During the holiday season, when I’m particularly thankful for family and friends, I sometimes reflect on how many family members, friends, colleagues, and former couples no longer speak to one another. It seems as though it’s getting more difficult for us to get along. Or maybe it’s always been that way. Or maybe the world is simply less forgiving, crueler, crasser, and less kind.
Consider just a few of the “celebrity” relationships that have somehow dissolved: Nicole Kidman and Keith Urban, Ben and Jerry, Dennis and Randy Quaid, Simon and Garfunkel, Hall and Oates, Katy Perry and Orlando Bloom, Macaulay Culkin and his dad, Meghan Markle and her dad, Brooke Shields and her mom; Donald Trump and Marjorie Taylor Greene, Mike Pence, Bill Barr, James Mattis, General Mark Milley, Chris Christie, Michael Cohen, H.R. McMaster, Omarosa, Anthony Scaramucci. (I could keep going.)
Such rifts can be caused by incompatible values, jealousy, and lack of respect. Friendships can end because two people no longer share core values. Co-workers may have professional rivalries that lead to tensions and avoidance. Business partners relationships may sour over the direction of the company, politics, or personal conduct.
Research suggests there are top 10 reasons marriages break up: Family (not being able to get along with the spouse’s family); lack of communication; stress; technology (not unplugging from it); selfishness; inability to forgive; loose boundaries; the past (not getting past it); dishonesty; and pride.
Dr Gottman of the Gottman Institute identified four key behaviors which he labeled the four horsemen that indicate a relationship is in trouble: Criticism, contempt, defensiveness, and stonewalling. (I remember a therapist friend once told me that when she is doing couples therapy and senses contempt from one of the partners, she knows the relationship is doomed.)
Some friends have shared that they have broken off relationships because of substance abuse issues, cheating, boredom, financial issues, or just plain apathy.
So, what’s the secret to getting along? Experts say it’s a combination of empathy and respect achieved through active listening, open-mindedness, and effective communication. Key practices include seeking to understand others, finding common ground, and showing general appreciation.
Here are a few quotes that emphasize why getting along is worth the effort.

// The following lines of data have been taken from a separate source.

Lemma rho_lanes_32 a0 a1 a2 a3 a4 a5 a6 a7 a8 a9 a10 a11 a12 a13 a14 a15 a16 a17 a18 a19 a20 a21 a22 a23 a24 :
  rho 32
    [a0; a1; a2; a3; a4;
     a5; a6; a7; a8; a9;
     a10; a11; a12; a13; a14;
     a15; a16; a17; a18; a19;
     a20; a21; a22; a23; a24] =
    [a0; rot 32 a1 1; rot 32 a2 30; rot 32 a3 28; rot 32 a4 27;
     rot 32 a5 4; rot 32 a6 12; rot 32 a7 6; rot 32 a8 23; rot 32 a9 20;
     rot 32 a10 3; rot 32 a11 10; rot 32 a12 11; rot 32 a13 25; rot 32 a14 7;
     rot 32 a15 9; rot 32 a16 13; rot 32 a17 15; rot 32 a18 21; rot 32 a19 8;
     rot 32 a20 18; rot 32 a21 2; rot 32 a22 29; rot 32 a23 24; rot 32 a24 14].
Proof. unfold rho. rewrite rho_table_32. reflexivity. Qed.

Lemma pi_lanes a0 a1 a2 a3 a4 a5 a6 a7 a8 a9 a10 a11 a12 a13 a14 a15 a16 a17 a18 a19 a20 a21 a22 a23 a24 :
  pi
    [a0; a1; a2; a3; a4;
     a5; a6; a7; a8; a9;
     a10; a11; a12; a13; a14;
     a15; a16; a17; a18; a19;
     a20; a21; a22; a23; a24] =
    [a0; a6; a12; a18; a24;
     a3; a9; a10; a16; a22;
     a1; a7; a13; a19; a20;
     a4; a5; a11; a17; a23;
     a2; a8; a14; a15; a21].
Proof. reflexivity. Qed.

Lemma chi_lanes w a0 a1 a2 a3 a4 a5 a6 a7 a8 a9 a10 a11 a12 a13 a14 a15 a16 a17 a18 a19 a20 a21 a22 a23 a24 :
  chi w
    [a0; a1; a2; a3; a4;
     a5; a6; a7; a8; a9;
     a10; a11; a12; a13; a14;
     a15; a16; a17; a18; a19;
     a20; a21; a22; a23; a24] =
    [a0 .^ (wnot w a1 .& a2); a1 .^ (wnot w a2 .& a3); a2 .^ (wnot w a3 .& a4); a3 .^ (wnot w a4 .& a0); a4 .^ (wnot w a0 .& a1);
     a5 .^ (wnot w a6 .& a7); a6 .^ (wnot w a7 .& a8); a7 .^ (wnot w a8 .& a9); a8 .^ (wnot w a9 .& a5); a9 .^ (wnot w a5 .& a6);
     a10 .^ (wnot w a11 .& a12); a11 .^ (wnot w a12 .& a13); a12 .^ (wnot w a13 .& a14); a13 .^ (wnot w a14 .& a10); a14 .^ (wnot w a10 .& a11);
     a15 .^ (wnot w a16 .& a17); a16 .^ (wnot w a17 .& a18); a17 .^ (wnot w a18 .& a19); a18 .^ (wnot w a19 .& a15); a19 .^ (wnot w a15 .& a16);
     a20 .^ (wnot w a21 .& a22); a21 .^ (wnot w a22 .& a23); a22 .^ (wnot w a23 .& a24); a23 .^ (wnot w a24 .& a20); a24 .^ (wnot w a20 .& a21)].
Proof. reflexivity. Qed.

Lemma iota_lanes rc a0 a1 a2 a3 a4 a5 a6 a7 a8 a9 a10 a11 a12 a13 a14 a15 a16 a17 a18 a19 a20 a21 a22 a23 a24 :
  iota rc
    [a0; a1; a2; a3; a4;
     a5; a6; a7; a8; a9;
     a10; a11; a12; a13; a14;
     a15; a16; a17; a18; a19;
     a20; a21; a22; a23; a24] =
    [a0 .^ rc; a1; a2; a3; a4;
     a5; a6; a7; a8; a9;
     a10; a11; a12; a13; a14;
     a15; a16; a17; a18; a19;
     a20; a21; a22; a23; a24].
Proof. reflexivity. Qed.

Ltac solve_round rho_lanes rol_rot round :=
  intros H; apply lanes_25 in H;
  repeat match type of H with ex _ => destruct H as [? H] end; subst;
  unfold keccak_round; rewrite theta_lanes; cbv zeta;
  rewrite rho_lanes, pi_lanes, chi_lanes, iota_lanes;
  cbv beta iota zeta delta [round]; rewrite rol_rot; reflexivity.

Lemma f1600_round_even_spec rc st :
  length st = 25%nat -> f1600_round_even rc st = keccak_round 64 rc st.
Proof. solve_round rho_lanes_64 rol64_rot f1600_round_even. Qed.

(** The two halves of the loop body are the same round with the roles of the
    variables exchanged. *)
Lemma f1600_round_odd_even : f1600_round_odd = f1600_round_even.
Proof. reflexivity. Qed.

Lemma f800_round_even_spec rc st :
  length st = 25%nat -> f800_round_even rc st = keccak_round 32 rc st.
Proof. solve_round rho_lanes_32 rol32_rot f800_round_even. Qed.

Lemma f800_round_odd_even : f800_round_odd = f800_round_even.
Proof. reflexivity. Qed.

Lemma length_keccak_round w rc st : length (keccak_round w rc st) = 25%nat.
Proof. reflexivity. Qed.

Lemma nth_fmap_seq (f : nat -> Z) n i : (i < n)%nat -> nth i (f <$> seq 0 n) 0 = f i.
Proof.
  intros Hi. rewrite (nth_indep _ 0 (f 0%nat)) by (rewrite length_fmap, length_seq; lia).
  change (f <$> seq 0 n) with (map f (seq 0 n)). rewrite map_nth, seq_nth; done.
Qed.

(** A permutation written as [k] iterations of two rounds is the reference
    permutation with [2 k] rounds. *)
Lemma unrolled_permutation w l k (round : Z -> list Z -> list Z) consts st :
  w = 2 ^ Z.of_nat l -> (12 + 2 * l = 2 * k)%nat ->
  consts = round_constant l <$> seq 0 (2 * k) ->
  (forall rc st, length st = 25%nat -> round rc st = keccak_round w rc st) ->
  length st = 25%nat ->
  fold_left (fun A i => round (nth (2 * i + 1) consts 0) (round (nth (2 * i) consts 0) A))
    (seq 0 k) st = keccak_f l st.
Proof.
  intros -> Hk -> Hround Hst. unfold keccak_f. rewrite Hk.
  rewrite (fold_left_unroll2 (fun A j => round (nth j _ 0) A)).
  apply (fold_left_ext_inv (fun st => length st = 25%nat)); [done|].
  intros A j Hj HA. rewrite Hround by done. split; [|apply length_keccak_round].
  apply list_elem_of_In, in_seq in Hj. by rewrite nth_fmap_seq by lia.
Qed.

Lemma keccakf1600_spec st :
  length st = 25%nat -> keccakf1600_implementation st = keccak_f 6 st.
Proof.
  intros Hst. unfold keccakf1600_implementation. rewrite f1600_round_odd_even.
  apply (unrolled_permutation 64 6 12);
    [done|done|apply round_constants_spec|apply f1600_round_even_spec|done].
Qed.

Lemma keccakf800_spec st :
  length st = 25%nat -> ethash_keccakf800 st = keccak_f 5 st.
Proof.
  intros Hst. unfold ethash_keccakf800. rewrite f800_round_odd_even.
  apply (unrolled_permutation 32 5 11);
    [done|done|apply f800_round_constants_spec|apply f800_round_even_spec|done].
Qed.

“The most important single ingredient in the formula of success is knowing how to get along with people.” Theodore Roosevelt
“Without friends, no one would choose to live, though he had all other goods.” Aristotle
“A day without a friend is like a pot without a single drop of honey left inside.” A. A. Milne Winnie-the-Pooh
“The longer I live, the more deeply I learn that love—whether we call it friendship or family or romance—is the work of mirroring and magnifying each other’s light.” James Baldwin
Something to think about.
Maria Grant, a former principal-in-charge of the federal human capital practice of an international consulting firm, now focuses on writing, reading, music, bicycling, and nature.




Wilson Dean says
There was a time decades ago when politicians from different parties would argue but then not only reach compromises to keep things going but maintain civility with each other. Then along came Newt Gingrich in the 1990’s with his “my way or the highway” approach. This has devolved over the years into the Trump era where the opposition is the enemy, opponents (i.e., anyone who doesn’t bend the knee to Trump) are ridiculed, and outlandish lies from the President are a daily (often hourly) occurrence (on the premise his cult followers are too devoted to fact check him).
With this situation characterizing our “leadership” today, what tone does that set for the rest of the country other than animosity towards one another?
Maria Grant says
Wilson, I couldn’t agree more. It’s very sad and depressing.
Melissa Cona says
Maria, you have made me pause and reflect. Thank you for the thoughtful article.
Maria Grant says
Melissa, thanks for your comment and for reading my article. Much appreciated.
Sebastian Canizares says
This article was very personal to me. My grandfather and I never really had a relationship because he disapproved of my mother’s multiracial relationship. On Christmas, I would sit nearby and listen to him call my cousins before he reluctantly, if at all, spoke to me. We didn’t even attend his funeral when he died, and I had only ever met him once in person. Unchallenged pride and values were the cause of that distance, not geographical distance. Your article skillfully illustrates how choices like contempt, silence, and a lack of empathy can impact relationships for generations after they are made. It is a reminder that getting along is important, not useless.